Task to complete: Determine the count of lines containing "Lemma" in the entries below and return only that figure.

Collected data:
(** *** Making room *)

Lemma drain_lookup u c j e :
  drain u c !! j = Some e ->
  exists x, c !! j = Some x /\ e = if CacheState x =? u then release x else x.
Proof. unfold drain. rewrite list_lookup_fmap. intros (x & ? & ?)%fmap_Some. eauto. Qed.

Lemma drain_lookup_Some u c j x :
  c !! j = Some x -> drain u c !! j = Some (if CacheState x =? u then release x else x).
Proof. unfold drain. intros Hj. by rewrite list_lookup_fmap, Hj. Qed.

Lemma tally_pos u c : tally u c <> 0 -> exists j e, c !! j = Some e /\ CacheState e = u.
Proof.
  induction c as [|x c IH]; simpl; [done|]. destruct (Z.eqb_spec (CacheState x) u).
  - intros _. by exists 0%nat, x.
  - intros Ht. destruct IH as (j & e & ? & ?); [lia|]. by exists (S j), e.
Qed.

Lemma drain_has_free u c j e :
  c !! j = Some e -> is_free e = true \/ CacheState e = u ->
  exists e', drain u c !! j = Some e' /\ is_free e' = true.
Proof.
  intros Hj He. rewrite (drain_lookup_Some u c j e) by done. eexists. split; [done|].
  destruct (Z.eqb_spec (CacheState e) u); [done|]. by destruct He.
Qed.

(** A write-back from [st] to [st']: same contents, only releases. *)
Record written_back (st st' : udc_state) : Prop := {
  wb_disk : same_disk st st';
  wb_cur : Cur_CacheCount st' = Cur_CacheCount st;
  wb_only : forall j e, ssfdc_cache st' !! j = Some e ->
    is_free e = true \/ ssfdc_cache st !! j = Some e }.

Lemma written_back_trans st1 st2 st3 :
  written_back st1 st2 -> written_back st2 st3 -> written_back st1 st3.
Proof.
  intros [H1 ? Ho1] [H2 ? Ho2]. split; [by eapply same_disk_trans|congruence|].
  intros j e Hj. destruct (Ho2 j e Hj); eauto.
Qed.

Lemma PreWite_spec u st cnt :
  u = PREWRITE_CACHE \/ u = OFTEN_USE_CACHE ->
  length (ssfdc_cache st) = 256%nat -> consistent (ssfdc_cache st) (flash st) ->
  0 <= cnt < 2 ^ 16 ->
  exists st', _NAND_LB_PreWiteToNand st cnt u = Some (st', u16 (cnt + tally u (ssfdc_cache st))) /\
    ssfdc_cache st' = drain u (ssfdc_cache st) /\ written_back st st'.
Proof.
  intros Hu Hlen Hcon Hcnt. unfold _NAND_LB_PreWiteToNand.
  pose proof (tally_bounds u (ssfdc_cache st)).
  destruct (prewrite_loop_spec u 257 st 0 cnt) as (f' & -> & Hsd); [done|done|done|lia|done|].
  eexists. split; [done|]. split; [done|]. split; [done|done|].
  simpl. intros j e (x & Hx & ->)%drain_lookup. case_match; auto.
Qed.

Lemma u16_tally u c : length c = 256%nat -> u16 (0 + tally u c) = tally u c.
Proof. intros. pose proof (tally_bounds u c). apply Z.mod_small. lia. Qed.

Lemma FreeCache_spec st rw :
  length (ssfdc_cache st) = 256%nat -> consistent (ssfdc_cache st) (flash st) ->
  (forall i e, ssfdc_cache st !! i = Some e -> is_free e = false) ->
  exists n st', _NAND_LB_FreeCache st rw = Some (n, st') /\ written_back st st' /\
    exists i e, ssfdc_cache st' !! i = Some e /\ is_free e = true.
Proof.
  intros Hlen Hcon Hfull. unfold _NAND_LB_FreeCache.
  destruct (PreWite_spec PREWRITE_CACHE st 0) as (st1 & -> & Hc1 & Hw1); [auto|done|done|done|].
  rewrite u16_tally by done. simpl.
  assert (length (ssfdc_cache st1) = 256%nat) as Hlen1 by (rewrite Hc1; unfold drain; by rewrite length_fmap).
  destruct (PreWite_spec OFTEN_USE_CACHE st1 0) as (st2 & Hrun2 & Hc2 & Hw2);
    [auto|done|apply Hw1|done|]. rewrite u16_tally in Hrun2 by done.
  destruct (Z.eqb_spec (tally PREWRITE_CACHE (ssfdc_cache st)) 0) as [Ht|Ht]; simpl.
  - rewrite Hrun2. do 2 eexists. split; [done|].
    split; [by eapply written_back_trans|].
    destruct (lookup_lt_is_Some_2 (ssfdc_cache st) 0) as [e He]; [lia|].
    rewrite Hc2, Hc1, (tally_zero _ _ Ht).
    exists 0%nat. eapply drain_has_free; [done|]. right.
    destruct (con_state _ _ Hcon _ _ He) as [Hs|[Hs|Hs]]; [|exfalso|done].
    + specialize (Hfull _ _ He). unfold is_free in Hfull. bool_lia.
    + assert (drain PREWRITE_CACHE (ssfdc_cache st) !! 0%nat = Some (release e)) as Hd.
      { rewrite (drain_lookup_Some _ _ _ _ He), Hs. done. }
      rewrite (tally_zero _ _ Ht) in Hd. specialize (Hfull _ _ Hd). done.
  - destruct (tally_pos _ _ Ht) as (j & e & Hj & He).
    destruct (drain_has_free PREWRITE_CACHE (ssfdc_cache st) j e) as (e1 & Hj1 & He1); [done|auto|].
    rewrite <- Hc1 in Hj1.
    destruct (drain_has_free OFTEN_USE_CACHE (ssfdc_cache st1) j e1) as (e2 & Hj2 & He2); [done|auto|].
    rewrite <- Hc2 in Hj2.
    destruct (Z.eqb_spec rw 0); [by eauto 10|]. case_match; [|by eauto 10].
    rewrite Hrun2. simpl. do 2 eexists. split; [done|].
    split; [by eapply written_back_trans|]. eauto.
Qed.

(** *** One sector *)

(** Sector numbers the cache can hold: all but [(unsigned)-1]. *)
Definition sector_ok (s : Z) : Prop := 0 <= s < 2 ^ 32 - 1.

(** [st'] is a good state whose contents are those of [st] with [d] at [s]. *)
Record stored (st st' : udc_state) (s : Z) (d : sector) : Prop := {
  sto_ok : cache_ok st';
  sto_view : forall x, st_view st' x = if decide (x = s) then d else st_view st x }.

Output for this task: 8